His quarantine period expired on Jan 28. “Although 14 days seemed a little bit long, he and his family cooperated very well. They fully understand that community safety is top priority at this moment,” said Sheng, adding that an Australian family of four is still under quarantine.
Some expats have joined the battle against the virus. Thomas Derksen, from Germany, who makes comedy videos in Shanghai, uploaded a clip on Jan 26 in which he talked with a medical expert from Germany to give people more information about preventing the spread of the virus. The clip, with Chinese subtitles, has been viewed millions of times on Sina Weibo.
Derksen, a former student at Fudan University in Shanghai, is fluent in Mandarin.
On Feb 1, the Foreign Affairs Office of the Shanghai Municipal Government and the Shanghai People’s Association for Friendship with Foreign Countries said they had received letters from diplomats and heads of international organizations, paying tribute to China for its determination and courage in fighting the epidemic and offering their support for the Chinese people in the battle.
“We are good friends with the lovely people of China and will stand with you in this difficult time with our hearts close together,” Ramazan Parvaz, consul general of Iran in Shanghai, wrote in a letter.
On Jan 29, the Foreign Affairs Office and the Shanghai Municipal Health Commission jointly held a meeting with 105 officials from 66 consular agencies to update them on the situation in the municipality, on the measures taken to battle the coronavirus and to supply them with information about the supply of protective items, including face masks.

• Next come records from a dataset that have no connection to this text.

(* ===== verification/Interleaving.v ===== *)
(** Programs that share a memory: atomic actions and loops, composed as a monad, and the
    interleavings of a list of them; what a program does alone; and a rule by which an
    invariant of all interleavings is proved one program at a time.

    Interleavings are sequentially consistent: an action reads and writes the memory the
    action before it left. *)
From Stdlib Require Import ZArith Lia.
From stdpp Require Import base list relations.

(** * Programs *)

(** An action changes the memory, may record events, and goes on with what it has read.
    [Loop body next] repeats the body as long as it answers true. *)
Inductive prog {M E : Type} (A : Type) : Type :=
| Ret (a : A)
| Act (update : M -> M) (event : M -> list E) (next : M -> prog A)
| Loop (body : prog bool) (next : prog A).

Arguments prog : clear implicits.
Arguments Ret {M E A} a.
Arguments Act {M E A} update event next.
Arguments Loop {M E A} body next.

Section Interleaving.

Context {M E : Type}.

Fixpoint bind {A B : Type} (f : A -> prog M E B) (p : prog M E A) : prog M E B :=
  match p with
  | Ret a => f a
  | Act update event next => Act update event (fun m => bind f (next m))
  | Loop body next => Loop body (bind f next)
  end.

#[global] Instance prog_ret : MRet (prog M E) := fun A => Ret.
#[global] Instance prog_bind : MBind (prog M E) := fun A B => bind.

(** The atomic actions. *)
Definition load {A : Type} (f : M -> A) : prog M E A := Act (fun m => m) (fun _ => []) (fun m => Ret (f m)).

Definition store (update : M -> M) : prog M E unit := Act update (fun _ => []) (fun _ => Ret tt).

Definition exchange {A : Type} (f : M -> A) (update : M -> M) : prog M E A := Act update (fun _ => []) (fun m => Ret (f m)).

Definition storeAnd (event : M -> list E) (update : M -> M) : prog M E unit := Act update event (fun _ => Ret tt).

(** * Interleavings *)

Definition turn {A : Type} (p : prog M E A) (m : M) : option (M * list E * prog M E A) :=
  match p with
  | Ret _ => None
  | Act update event next => Some (update m, event m, next m)
  | Loop body next => Some (m, [], bind (fun again : bool => if again then Loop body next else next) body)
  end.

Record config := mkConfig { memory : M; threads : list (prog M E unit); trace : list E }.

(** Thread [k] takes a turn. *)
Definition stepThread (k : nat) (c : config) : option config :=
  p ← threads c !! k;
  '(m, es, p') ← turn p (memory c);
  Some (mkConfig m (<[k := p']> (threads c)) (trace c ++ es)).

Inductive step (c c' : config) : Prop :=
| step_thread k : stepThread k c = Some c' -> step c c'.

(** A schedule: the threads that take turns; those that have ended let theirs pass. *)
Definition run (schedule : list nat) (c : config) : config :=
  fold_left (fun c k => default c (stepThread k c)) schedule c.

Lemma run_steps schedule c : rtc step c (run schedule c).
Proof.
  revert c. induction schedule as [|k ks IH]; intros c; [done|]. cbn [run fold_left].
  destruct (stepThread k c) as [c'|] eqn:E1; [|apply IH]. cbn [default]. eapply rtc_l; [by eapply step_thread|apply IH].
Qed.

Lemma run_app ks ks' c : run (ks ++ ks') c = run ks' (run ks c).
Proof. unfold run. apply fold_left_app. Qed.

(** Whether all memories of a run are as they should be. *)
Fixpoint runs (ok : M -> bool) (schedule : list nat) (c : config) : bool :=
  match schedule with
  | [] => true
  | k :: ks =>
      match stepThread k c with
      | Some c' => ok (memory c') && runs ok ks c'
      | None => runs ok ks c
      end
  end.

Lemma runs_rtc (R : config -> config -> Prop) (ok : M -> bool) ks c :
  (forall a b, step a b -> ok (memory b) = true -> R a b) -> runs ok ks c = true -> rtc R c (run ks c).
Proof.
  intros HR. revert c. induction ks as [|k ks IH]; intros c; [done|]. cbn [runs run fold_left]. destruct (stepThread k c) as [c'|] eqn:E1; [|apply IH].
  intros [? ?]%andb_true_iff. cbn [default]. eapply rtc_l; [|by apply IH]. apply HR; [by eapply step_thread|done].
Qed.

Lemma lookup_set {A} (l : list A) k x y : l !! k = Some x -> <[k := y]> l !! k = Some y.
Proof. intros Hk. apply list_lookup_insert_eq. by eapply lookup_lt_Some. Qed.

Lemma run_turn k n c p m es p' : threads c !! k = Some p -> turn p (memory c) = Some (m, es, p') ->
  run (replicate (S n) k) c = run (replicate n k) (mkConfig m (<[k := p']> (threads c)) (trace c ++ es)).
Proof. intros Hk Ht. cbn [replicate run fold_left]. unfold stepThread at 2. rewrite Hk. cbn [mbind option_bind]. by rewrite Ht. Qed.

(** ** A program alone *)

Inductive alone : forall {A : Type}, prog M E A -> M -> A -> M -> list E -> Prop :=
| alone_ret {A} (a : A) m : alone (Ret a) m a m []
| alone_act {A} update event (next : M -> prog M E A) m a m' es :
    alone (next m) (update m) a m' es -> alone (Act update event next) m a m' (event m ++ es)
| alone_break {A} body (next : prog M E A) m m1 es1 a m' es :
    alone body m false m1 es1 -> alone next m1 a m' es -> alone (Loop body next) m a m' (es1 ++ es)
| alone_again {A} body (next : prog M E A) m m1 es1 a m' es :
    alone body m true m1 es1 -> alone (Loop body next) m1 a m' es -> alone (Loop body next) m a m' (es1 ++ es).

Lemma alone_bind {A B} (p : prog M E A) (f : A -> prog M E B) m a m1 es1 b m2 es2 :
  alone p m a m1 es1 -> alone (f a) m1 b m2 es2 -> alone (bind f p) m b m2 (es1 ++ es2).
Proof.
  intros H. revert f b m2 es2. induction H as [|A update event next m a m' es H IH|A body next m m1 es1 a m' es Hb _ Hn IH|A body next m m1 es1 a m' es Hb _ Hn IH];
    intros f b m2 es2 Hf; cbn [bind]; [done| | |].
  - rewrite <- app_assoc. apply (alone_act update event (fun m => bind f (next m))). by apply IH.
  - rewrite <- app_assoc. eapply alone_break; [exact Hb|]. by apply IH.
  - rewrite <- app_assoc. eapply alone_again; [exact Hb|]. apply (IH f b m2 es2 Hf).
Qed.

(** A context runs a program before it does anything of its own. *)
Definition context {A} (K : prog M E A -> prog M E unit) : Prop :=
  (forall update event next, K (Act update event next) = Act update event (fun m => K (next m))) /\
  (forall body next, K (Loop body next) = Loop body (K next)).

(** What a program does alone is an interleaving in which only its thread takes turns. *)
Lemma alone_run {A} (p : prog M E A) m a m' es : alone p m a m' es ->
  forall K k c, context K -> memory c = m -> threads c !! k = Some (K p) ->
  exists n, run (replicate n k) c = mkConfig m' (<[k := K (Ret a)]> (threads c)) (trace c ++ es).
Proof.
  induction 1 as [A a m|A update event next m a m' es H IH|A body next m m1 es1 a m' es Hb IHb Hn IHn|A body next m m1 es1 a m' es Hb IHb Hn IHn];
    intros K k c [HA HL] Hm Hk.
  - exists 0%nat. destruct c; simpl in *; subst. rewrite app_nil_r, list_insert_id by done. done.
  - rewrite HA in Hk.
    edestruct (IH K k (mkConfig (update m) (<[k := K (next m)]> (threads c)) (trace c ++ event m))) as [n Hn]; [done|done|by eapply lookup_set|].
    exists (S n). rewrite (run_turn k n c _ _ _ _ Hk) by (by rewrite Hm). rewrite Hn. cbn. by rewrite list_insert_insert_eq, <- app_assoc.
  - rewrite HL in Hk. set (rest := fun again : bool => if again then Loop body (K next) else K next).
    edestruct (IHb (bind rest) k (mkConfig m (<[k := bind rest body]> (threads c)) (trace c))) as [n1 H1]; [done|done|by eapply lookup_set|].
    edestruct (IHn K k (mkConfig m1 (<[k := K next]> (threads c)) (trace c ++ es1))) as [n2 H2]; [done|done|by eapply lookup_set|].
    exists (S (n1 + n2)). rewrite (run_turn k _ c _ m [] (bind rest body) Hk) by (by rewrite Hm). rewrite replicate_add, run_app, app_nil_r, H1. cbn in *.
    rewrite list_insert_insert_eq, H2. cbn. by rewrite list_insert_insert_eq, <- app_assoc.
  - rewrite HL in Hk. set (rest := fun again : bool => if again then Loop body (K next) else K next).
    edestruct (IHb (bind rest) k (mkConfig m (<[k := bind rest body]> (threads c)) (trace c))) as [n1 H1]; [done|done|by eapply lookup_set|].
    edestruct (IHn K k (mkConfig m1 (<[k := K (Loop body next)]> (threads c)) (trace c ++ es1))) as [n2 H2]; [done|done| |].
    { cbn. rewrite HL. by eapply lookup_set. }
    exists (S (n1 + n2)). rewrite (run_turn k _ c _ m [] (bind rest body) Hk) by (by rewrite Hm). rewrite replicate_add, run_app, app_nil_r, H1. cbn in *.
    rewrite HL in H2. rewrite list_insert_insert_eq, H2. cbn. by rewrite list_insert_insert_eq, <- app_assoc.
Qed.

(** * Invariants, one program at a time

    Every thread has a ghost state that says how far it is; the invariant speaks of the
    memory, the trace and all ghost states.  [safe k p g Q]: from ghost state [g], every
    action of [p] as thread [k] can move the ghost state such that the invariant is kept,
    and the end of [p] meets [Q].  The invariant also sees a history of the memory. *)

Context {G H : Type} (record : H -> M -> H) (permitted : M -> Prop) (Inv : M -> list E -> list G -> H -> Prop) (ended : G -> Prop).

Fixpoint safe (k : nat) {A : Type} (p : prog M E A) (g : G) (Q : A -> G -> Prop) : Prop :=
  match p with
  | Ret a => Q a g
  | Act update event next => forall m t gs h, permitted m -> permitted (update m) -> Inv m t gs h -> gs !! k = Some g ->
      exists g', Inv (update m) (t ++ event m) (<[k := g']> gs) (record h (update m)) /\ safe k (next m) g' Q
  | Loop body next => exists J : G -> Prop, J g /\
      forall g', J g' -> safe k body g' (fun (again : bool) g'' => if again then J g'' else safe k next g'' Q)
  end.

Lemma safe_act {A} k update event (next : M -> prog M E A) g (Q : A -> G -> Prop) :
  (forall m t gs h, permitted m -> permitted (update m) -> Inv m t gs h -> gs !! k = Some g ->
     exists g', Inv (update m) (t ++ event m) (<[k := g']> gs) (record h (update m)) /\ safe k (next m) g' Q) ->
  safe k (Act update event next) g Q.
Proof. done. Qed.

Lemma safe_mono {A} k (p : prog M E A) g (Q Q' : A -> G -> Prop) : (forall a g, Q a g -> Q' a g) -> safe k p g Q -> safe k p g Q'.
Proof.
  revert g Q Q'. induction p as [A a|A update event next IH|A body IHb next IHn]; intros g Q Q' HQ Hs; cbn [safe] in *.
  - by apply HQ.
  - intros m t gs h Hp Hp' Hi Hg. destruct (Hs m t gs h Hp Hp' Hi Hg) as (g' & ? & ?). exists g'. split; [done|]. by eapply IH.
  - destruct Hs as (J & Hj & Hs). exists J. split; [done|]. intros g' Hg'. eapply IHb; [|by apply Hs].
    intros [|] g''; [done|]. by apply IHn.
Qed.

Lemma safe_bind {A B} k (f : A -> prog M E B) (p : prog M E A) g (Q : B -> G -> Prop) :
  safe k p g (fun a g' => safe k (f a) g' Q) -> safe k (bind f p) g Q.
Proof.
  revert B f g Q. induction p as [A a|A update event next IH|A body IHb next IHn]; intros B f g Q Hs; cbn [safe bind] in *.
  - done.
  - intros m t gs h Hp Hp' Hi Hg. destruct (Hs m t gs h Hp Hp' Hi Hg) as (g' & ? & ?). exists g'. split; [done|]. by apply IH.
  - destruct Hs as (J & Hj & Hs). exists J. split; [done|]. intros g' Hg'. eapply safe_mono; [|by apply Hs].
    intros [|] g''; [done|]. by apply IHn.
Qed.

(** Programs with the ghost states their threads are in; at the end it is an [ended] one. *)
Definition safe_all (ps : list (prog M E unit)) (gs : list G) : Prop :=
  length ps = length gs /\ forall k p g, ps !! k = Some p -> gs !! k = Some g -> safe k p g (fun _ => ended).

(** What is reached through permitted memories, with its history. *)
Inductive reach (c0 : config) (h0 : H) : config -> H -> Prop :=
| reach_start : reach c0 h0 c0 h0
| reach_step c h c' : reach c0 h0 c h -> step c c' -> permitted (memory c') -> reach c0 h0 c' (record h (memory c')).

Hypothesis Inv_again : forall m t gs h, Inv m t gs h -> Inv m t gs (record h m).

Lemma safe_turn k (p : prog M E unit) g m m' es p' t gs h : turn p m = Some (m', es, p') -> permitted m -> permitted m' -> Inv m t gs h -> gs !! k = Some g ->
  safe k p g (fun _ => ended) ->
  exists g', Inv m' (t ++ es) (<[k := g']> gs) (record h m') /\ safe k p' g' (fun _ => ended).
Proof.
  destruct p as [[]|update event next|body next]; cbn [turn safe]; intros Ht Hm Hm' Hi Hg Hs; [done| |]; injection Ht as <- <- <-.
  - by apply Hs.
  - exists g. rewrite app_nil_r, list_insert_id by done. split; [by apply Inv_again|]. apply safe_bind.
    destruct Hs as (J & Hj & Hs). eapply safe_mono; [|by apply Hs]. intros [|] g'; [|done]. cbn [safe]. intros Hg'. by exists J.
Qed.

(** The invariant holds in every configuration reached. *)
Theorem safe_reach c0 h0 gs0 c h : permitted (memory c0) -> Inv (memory c0) (trace c0) gs0 h0 -> safe_all (threads c0) gs0 ->
  reach c0 h0 c h -> permitted (memory c) /\ exists gs, Inv (memory c) (trace c) gs h /\ safe_all (threads c) gs.
Proof.
  intros Hp0 Hi0 Hs0. induction 1 as [|c h c' _ [Hp (gs & Hi & Hl & Hs)] [k Hk] Hp']; [by eauto|].
  split; [done|]. unfold stepThread in Hk. destruct (threads c !! k) as [p|] eqn:Ep; [|done]. cbn [mbind option_bind] in Hk.
  destruct (turn p (memory c)) as [[[m es] p']|] eqn:Et; [|done]. injection Hk as <-. cbn in *.
  destruct (lookup_lt_is_Some_2 gs k) as [g Hg]; [rewrite <- Hl; by eapply lookup_lt_Some|].
  destruct (safe_turn k p g (memory c) m es p' (trace c) gs h) as (g' & Hi' & Hs'); eauto.
  exists (<[k := g']> gs). split; [done|]. split; [by rewrite !length_insert|].
  intros k' q g'' Hq Hg''. destruct (decide (k' = k)) as [->|Hne].
  - apply lookup_lt_Some in Ep as H1. apply lookup_lt_Some in Hg as H2. rewrite list_lookup_insert_eq in Hq by done. rewrite list_lookup_insert_eq in Hg'' by done. by simplify_eq.
  - rewrite list_lookup_insert_ne in Hq by done. rewrite list_lookup_insert_ne in Hg'' by done. by apply (Hs k').
Qed.

End Interleaving.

After the meeting, Leisbeth Coromoto Berrios Leon, consul general of Venezuela in Shanghai, wrote in Chinese on a piece of paper, “Stay strong China.”
In addition, the Beijing citizens’ hotline 12345 is available in English, French, German, Russian, Spanish, Japanese, Korean and Arabic, with the English service available 24 hours.
Earlier, the National Immigration Administration issued a guideline for foreigners in China about preventive measures against the coronavirus.
Published in English, Russian, French, German, Japanese and Korean, the guideline advises foreigners to strengthen personal protection and health monitoring, minimize outdoor activities and maintain good hygiene and health habits.
It also answers questions about immigration policies for foreigners, as well as applications for visas and residence permits.
The administration is sending related information to foreigners via email, text message and Weibo and WeChat.